Действительно, что такое – воля, которой придается столь много значения? По вполне очевидному определению, она представляет собой осуществление стремлений, всякое действие, имеющее целевой характер. «Под волей разумеется способность нашего духа устанавливать по своему собственному хотению и усмотрению ряд деяний, независимо от необходимой связи причин и действий»[30]. В свете сказанного не так уж и безосновательна мысль, что вся жизнь человека может быть разложена на отрезки, состоящие из волевых актов[31].

Казалось бы, из этого определения следует, что воля должна носить не только субъектный характер (принадлежать конкретному лицу), но и объектный, т. е. направляться для достижения конкретной цели. В этом и заключается волевой характер власти. Однако на самом деле воля может быть и «нелепой», не иметь ясного практического смысла, вообще действовать без представления того, что нужно совершить[32]. Но что это за власть, не знающая, к чему принуждать человека?!

Далее нас ждет еще одна неожиданность: аксиоматичным считается утверждение, будто государственная власть – не просто воля, но и воля единая, господствующая надо всеми в государстве. Однако это утверждение логически также несостоятельно, поскольку если два человека не могут иметь одной, единой воли, то что тогда говорить об обществе, состоящем из множества индивидов?![33].

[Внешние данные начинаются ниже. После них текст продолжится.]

(* ===== verification/Hooks.v ===== *)
(** * The hook engine — [core/hooks.go]

    Four stages of at most five hooks each, run around a request.  A hook reads and writes the
    request context and a world [W] of its own (the state of the component that registered it);
    [elapsed i] is the time the clock measured for the [i]-th hook.  A slice or array access out
    of range panics: [None]. *)

From S2P Require Import Prelude GoBase Errors Context.
Open Scope string_scope.

Inductive HookStage : Type := PreCall | PreProvider | PostProvider | PostCall.

(** ** The slots of the log a stage writes *)

Definition stage_results (s : HookStage) (l : HookLog) : list HookResult :=
  match s with
  | PreCall => l.(PreCallResults) | PreProvider => l.(PreProviderResults)
  | PostProvider => l.(PostProviderResults) | PostCall => l.(PostCallResults)
  end.
Definition stage_count (s : HookStage) (l : HookLog) : Z :=
  match s with
  | PreCall => l.(PreCallCount) | PreProvider => l.(PreProviderCount)
  | PostProvider => l.(PostProviderCount) | PostCall => l.(PostCallCount)
  end.
Definition stage_total (s : HookStage) (l : HookLog) : Z :=
  match s with
  | PreCall => l.(PreCallTotal) | PreProvider => l.(PreProviderTotal)
  | PostProvider => l.(PostProviderTotal) | PostCall => l.(PostCallTotal)
  end.

Definition set_stage (s : HookStage) (rs : list HookResult) (n t : Z) (l : HookLog) : HookLog :=
  match s with
  | PreCall => l <| PreCallResults := rs |> <| PreCallCount := n |> <| PreCallTotal := t |>
  | PreProvider =>
      l <| PreProviderResults := rs |> <| PreProviderCount := n |> <| PreProviderTotal := t |>
  | PostProvider =>
      l <| PostProviderResults := rs |> <| PostProviderCount := n |> <| PostProviderTotal := t |>
  | PostCall => l <| PostCallResults := rs |> <| PostCallCount := n |> <| PostCallTotal := t |>
  end.

(** What a stage records of one hook: the result slot at the counter gets the name, the duration
    and the status; the message only when there is an error. *)
Definition log_hook (s : HookStage) (l : HookLog) (name : string) (elapsed : Z)
    (failure : option (HookStatus * string)) : option HookLog :=
  slot ← stage_results s l !! Z.to_nat (stage_count s l);
  let slot := slot <| HName := name |> <| HDuration := elapsed |> in
  let slot := match failure with
              | Some (st, msg) => slot <| HStatus := st |> <| HError := msg |>
              | None => slot <| HStatus := HookOK |>
              end in
  Some (set_stage s (<[ Z.to_nat (stage_count s l) := slot ]> (stage_results s l))
          (add64 (stage_count s l) 1) (add64 (stage_total s l) elapsed) l).

Section engine.
Context {W : Type}.

Record Hook : Type := mkHook {
  Hook_Name : string;
  Execute : W -> DiffractLLMContext -> W * DiffractLLMContext * option DiffractLLMError
}.

(** The arrays of [maxHooks] hook slots hold the registered hooks and then nil. *)
Record HookEngine : Type := mkHookEngine {
  preCallHooks : list (option Hook);
  preProviderHooks : list (option Hook);
  postProviderHooks : list (option Hook);
  postCallHooks : list (option Hook);
  preCallCount : nat;
  preProviderCount : nat;
  postProviderCount : nat;
  postCallCount : nat
}.
#[export] Instance HookEngine_eta : Eta HookEngine := fun e =>
  mkHookEngine (preCallHooks e) (preProviderHooks e) (postProviderHooks e) (postCallHooks e)
    (preCallCount e) (preProviderCount e) (postProviderCount e) (postCallCount e).

Definition NewHookEngine : HookEngine :=
  let empty := repeat None maxHooks in mkHookEngine empty empty empty empty 0 0 0 0.

Definition Registered (he : HookEngine) : nat :=
  he.(preCallCount) + he.(preProviderCount) + he.(postProviderCount) + he.(postCallCount).

Definition AddPreCallHook (he : HookEngine) (hook : Hook) : result DiffractLLMError HookEngine :=
  if (maxHooks <=? he.(preCallCount))%nat
  then Err (NewInternalError "hooks" "pre-call hook limit reached" None)
  else Ok (he <| preCallHooks ::= <[ he.(preCallCount) := Some hook ]> |>
              <| preCallCount ::= S |>).

Definition AddPreProviderHook (he : HookEngine) (hook : Hook) : result DiffractLLMError HookEngine :=
  if (maxHooks <=? he.(preProviderCount))%nat
  then Err (NewInternalError "hooks" "pre-provider hook limit reached" None)
  else Ok (he <| preProviderHooks ::= <[ he.(preProviderCount) := Some hook ]> |>
              <| preProviderCount ::= S |>).

Definition AddPostProviderHook (he : HookEngine) (hook : Hook) : result DiffractLLMError HookEngine :=
  if (maxHooks <=? he.(postProviderCount))%nat
  then Err (NewInternalError "hooks" "post-provider hook limit reached" None)
  else Ok (he <| postProviderHooks ::= <[ he.(postProviderCount) := Some hook ]> |>
              <| postProviderCount ::= S |>).

Definition AddPostCallHook (he : HookEngine) (hook : Hook) : result DiffractLLMError HookEngine :=
  if (maxHooks <=? he.(postCallCount))%nat
  then Err (NewInternalError "hooks" "post-call hook limit reached" None)
  else Ok (he <| postCallHooks ::= <[ he.(postCallCount) := Some hook ]> |>
              <| postCallCount ::= S |>).

(** The state threaded through a stage: the world and the context. *)
Abbreviation St := (W * DiffractLLMContext)%type (only parsing).

Variable elapsed : nat -> Z.

(** The loop of the two "pre" stages, from hook [i] on: the first error stops it. *)
Fixpoint run_pre (s : HookStage) (i : nat) (hooks : list (option Hook)) (st : St)
    : option (St * option DiffractLLMError) :=
  match hooks with
  | [] => Some (st, None)
  | None :: _ => None
  | Some hook :: rest =>
      let '(w, rctx, hookErr) := hook.(Execute) st.1 st.2 in
      let failure := (fun e => (HookRejected, e.(Message))) <$> hookErr in
      log ← log_hook s rctx.(HookLog_) hook.(Hook_Name) (elapsed i) failure;
      let st := (w, rctx <| HookLog_ := log |>) in
      match hookErr with
      | Some e => Some (st, Some e)
      | None => run_pre s (S i) rest st
      end
  end.

(** The loop of the two "post" stages: every hook runs, errors are only logged. *)
Fixpoint run_post (s : HookStage) (i : nat) (hooks : list (option Hook)) (st : St) : option St :=
  match hooks with
  | [] => Some st
  | None :: _ => None
  | Some hook :: rest =>
      let '(w, rctx, hookErr) := hook.(Execute) st.1 st.2 in
      let failure := (fun e => (HookFailed, e.(Message))) <$> hookErr in
      log ← log_hook s rctx.(HookLog_) hook.(Hook_Name) (elapsed i) failure;
      run_post s (S i) rest (w, rctx <| HookLog_ := log |>)
  end.

Definition RunPreCallHooks (he : HookEngine) (st : St) :=
  run_pre PreCall 0 (take he.(preCallCount) he.(preCallHooks)) st.
Definition RunPreProviderHooks (he : HookEngine) (st : St) :=
  run_pre PreProvider 0 (take he.(preProviderCount) he.(preProviderHooks)) st.
Definition RunPostProviderHooks (he : HookEngine) (st : St) :=
  run_post PostProvider 0 (take he.(postProviderCount) he.(postProviderHooks)) st.
Definition RunPostCallHooks (he : HookEngine) (st : St) :=
  run_post PostCall 0 (take he.(postCallCount) he.(postCallHooks)) st.

(** ** Specification *)

(** What the hooks themselves do, without the log: a "pre" stage stops at the first error, a
    "post" stage does not; the trace lists the hooks that ran with their outcome. *)
Abbreviation Trace := (list (string * HookStatus)) (only parsing).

Действительно, если признавать волю принадлежностью личности, то нельзя сказать, что политическая власть есть воля государства, которое, конечно же, личностью не является[34]. Более того, государство являет не одно, а бесчисленные отношения властвования: сколько подвластных, столько и отношений властвования[35]. О каком единстве воли может идти в этом случае речь?!

Убийственные для теории «общей воли» контрдоводы приводил и другой корифей нашей отечественной правовой науки Л.И. Петражицкий (1867–1931): «Представители теории «общей воли», конечно, знают и не отрицают, что, например, большинство действующих в любом государстве законов не только не представляет продукта воли всех граждан, но даже большинству граждан вообще неизвестны и не были никогда известны, так что никакой определенной воли соответственно правил поведения граждане не имеют и не имели; что в действительности в законодательстве решающее значение имеет воля одного лица (например, абсолютного монарха) или нескольких, немногих лиц из народа»[36].

Если же от метафизики перейти в области эмпирики, то без труда выяснится, что подлинная история конкретных государств демонстрирует картину непрерывной борьбы многих воль меж собой. И эта «многовольность» не только не характеризует негативно данное общество, но, напротив, является признаком здорового социального тела. Ведь такая борьба ведется для того, чтобы определить общие интересы, цели и приоритеты деятельности политической власти[37].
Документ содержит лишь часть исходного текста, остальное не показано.